Il governo Berlusconi crollò a causa di uno scandalo sessuale, a quanto pare più grave rispetto a tutti quelli di cui avevo sentito parlare durante i suoi tanti anni di governo, e sentii per la prima volta la definizione “governo tecnico”. I telegiorali e gli svariati programmi tv iniziarono a ripetere della necessità di sacrifici della popolazione civile per poter bloccare la crisi economica. Diritti sul lavoro in cambio di stabilità economica. A quanto pare non c’era cosa più importante.

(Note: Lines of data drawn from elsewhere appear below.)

(** * Inventory and resumption *)

Lemma inventory_kept a s db : kept hash db -> kept hash (inventory hash a s db).1.
Proof.
  intros Hk. unfold inventory. assert (H : kept hash (budget_transaction s (inventory_body hash a s) db).1); [|by destruct (budget_transaction _ _ _)].
  apply (transaction_keeps (kept hash)); [done|]. unfold inventory_body. statements. apply after_reads; [apply reads_inventory_rows|].
  intros [m p]. statements. apply after_pause_all; [done|]. intros db' Hk' _. by statements.
Qed.
Lemma after_resume_budget a reading rows b p db (Q : unit -> ledger -> Prop) : kept hash db -> balances db !! bal_id b = Some b -> policies db !! bal_id b = Some p ->
  (forall db', kept hash db' -> policies db' = policies db -> (forall bid, bid <> bal_id b -> balances db' !! bid = balances db !! bid) -> Q tt db') ->
  after (resume_budget hash a reading rows b p) db Q.
Proof.
  intros Hk Hb Hp H. unfold resume_budget. statements. apply after_reads; [apply reads_resume_calls|]. intros []. statements.
  apply (after_update_balance _ _ _ b); [done|]. apply H; [|done|]; [|intros bid Hne; cbn; by rewrite lookup_insert_ne].
  apply kept_balances; [done|]. intros bid b'. destruct (decide (bid = bal_id b)) as [->|Hne].
  - rewrite lookup_insert_eq. intros [= <-]. exists b. split_and!; try done. intros q Hq _. rewrite Hp in Hq. injection Hq as <-. unfold resumable in *. bool_simpl.
    destruct (token_cap p) eqn:E1; [|done]. destruct (cost_cap p) eqn:E2; [|done]. destruct (call_cap p) eqn:E3; [|done]. destruct (wall_cap_ns p) eqn:E4; [|done].
    bool_simpl. constructor; intros ?; rewrite ?E1, ?E2, ?E3, ?E4; intros [= <-]; cbn; lia.
  - rewrite lookup_insert_ne by done. intros E. exists b'. split_and!; try done. intros q Hq. by eapply (kept_caps _ _ Hk); [apply not_elem_of_nil|..].
Qed.
Lemma after_resume_each a clock kinds rows bals : forall i db, kept hash db -> NoDup (bids bals) ->
  Forall (fun q => balances db !! bal_id q.1 = Some q.1 /\ policies db !! bal_id q.1 = Some q.2) bals ->
  after (resume_each hash a clock i kinds rows bals) db (fun _ db' => kept hash db').
Proof.
  induction bals as [|[b p] rest IH]; intros i db Hk Hnd Hst; cbn [resume_each]; [by statements|].
  cbn in Hnd. apply NoDup_cons in Hnd as [Hnew Hnd]. apply Forall_cons in Hst as [[Hb Hp] Hst]. case_if; [by apply IH|]. statements.
  apply (after_resume_budget _ _ _ _ p); [done..|]. intros db' Hk' Ep Eb. apply IH; [done..|]. rewrite Forall_forall in Hst |- *. intros q Hq.
  destruct (Hst q Hq) as [E1 E2]. rewrite Ep. split; [|done]. rewrite Eb; [done|]. intros Eq. apply Hnew. rewrite <- Eq. apply list_elem_of_fmap. by exists q.
Qed.
Lemma resume_kept a_inv a s_inv s read decision kinds db : kept hash db -> kept hash (resume_budgets hash a_inv a s_inv s read decision kinds db).1.
Proof.
  intros Hk. apply (first_keeps (kept hash)); [done|]. intros text _. pose proof (inventory_kept a_inv s_inv db Hk) as Hi.
  destruct (inventory _ _ _ _) as [db1 [rows|]]; cbn [fst] in Hi; [|done]. case_if; [done|]. apply (transaction_keeps (kept hash)); [done|].
  unfold resume_body. statements. apply after_load_budgets; [apply Hi..|]. intros bals (_ & Hst & Hnd & _). statements.
  eapply after_weaken; [by apply after_resume_each|]. intros ? db2 Hk2. unfold insert_recovery. statements. eapply kept_ext; [|exact Hk2]. done.
Qed.

(** * The repair of calls *)

Lemma recover_kept a s read key decision expected owner db : kept hash db -> decoded "ReservationKey" key ->
  kept hash (recover_call hash a s read key decision expected owner db).1.
Proof.
  intros Hk Hd. apply (first_keeps (kept hash)); [done|]. intros evidence _. apply (transaction_keeps (kept hash)); [done|]. unfold recover_body. statements.
  apply after_load_budgets; [apply Hk..|]. intros bals _. statements. apply after_load_call; [apply Hk | done |]. intros row core Hc. statements.
  unfold insert_recovery. statements. eapply kept_state; [eapply kept_ext; [|exact Hk]; done | apply Hc | case_if; [by apply same_amounts_held | done] |].
  intros db' Hk' _. statements. unfold close_admission. apply (after_closing hash); [done | intros k x; case_if; auto |]. intros db2 Hk2 _. by statements.
Qed.
Lemma cancel_kept s read key decision db : kept hash db -> decoded "ReservationKey" key -> kept hash (cancel_v1 hash s read key decision db).1.
Proof.
  intros Hk Hd. apply (first_keeps (kept hash)); [done|]. intros [] _.
  assert (H : kept hash (budget_transaction s (cancel_body hash key) db).1); [|by destruct (budget_transaction _ _ _)].
  apply (transaction_keeps (kept hash)); [done|]. unfold cancel_body. statements. apply after_load_budgets; [apply Hk..|]. intros bals _. statements.
  apply after_load_call; [apply Hk | done |]. intros row core Hc. statements. unfold update_balance. statements.
  destruct (balances db !! balance_id hash (field key "scope") "task") as [b|] eqn:Eb; [|statements; unfold update_reservations; statements; apply kept_rows; [done|]; intros k r; case_if; [by apply same_amounts_held | done]].
  statements. unfold update_reservations. statements. apply kept_rows; [|intros k r; case_if; [by apply same_amounts_held | done]].
  apply kept_balances; [done|]. intros bid b'. destruct (decide (bid = balance_id hash (field key "scope") "task")) as [->|Hne].
  - rewrite lookup_insert_eq. intros [= <-]. exists b. by split_and!.
  - rewrite lookup_insert_ne by done. intros E. exists b'. split_and!; try done. intros q Hq. by eapply (kept_caps _ _ Hk); [apply not_elem_of_nil|..].
Qed.
Lemma pause_admission_kept deployment s db : kept hash db -> kept hash (pause_admission deployment s db).1.
Proof.
  intros Hk. apply (transaction_keeps (kept hash)); [done|]. statements. apply after_pause_all; [done|]. by intros db' Hk' _.
Qed.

A 17 anni emigrai con mia madre ed i miei fratelli, prima in Svizzera, poi con mio fratello in Germania, nella città dove mia madre era nata da figlia di immigrati italiani degli anni ’60. Lì ho conosciuto ragazzini e ragazzi afgani, africani e arabi che mi hanno raccontato la loro storia migratoria. La “questione migratoria” fatta diventare crisi perché le istituzioni europee non volevano prendersi la responsabilità di quelle persone arrivate sulle “nostre” coste, scappati non per sfortuna, ma per scelte politiche ed economiche fallimentari. Scelte politiche ed economiche contestate nelle piazze di Genova da più di 300.000 civili da tutto il mondo, poco più di un decennio prima di quegli sbarchi.
Dicono che i loro governi, a differenza dei nostri, non sono democratici. Infatti è da quando sono bambina che sento usare questa come giustificazione per far scoppiare guerre in quei paesi, per riempirli di prestiti con alti interessi e vestiti che noi non usiamo più.

A 25 anni ho vissuto una pandemia e due anni dopo la ruota della guerra si è fermata in Europa, dopo circa 70 anni. Ancora guerre di confine.

In quasi 30 anni di vita ne ho vissute svariate di crisi ma la mia vita da piccola borghese, a parte il potere d’acquisto, non ne ha risentito poi così tanto.
È vero che hanno sparato ai migranti che cercavano riparo, ma dopotutto vivo in un paese democratico.
C’è però una cosa importante da capire. Qual è la differenza tra una dittatura e una democrazia?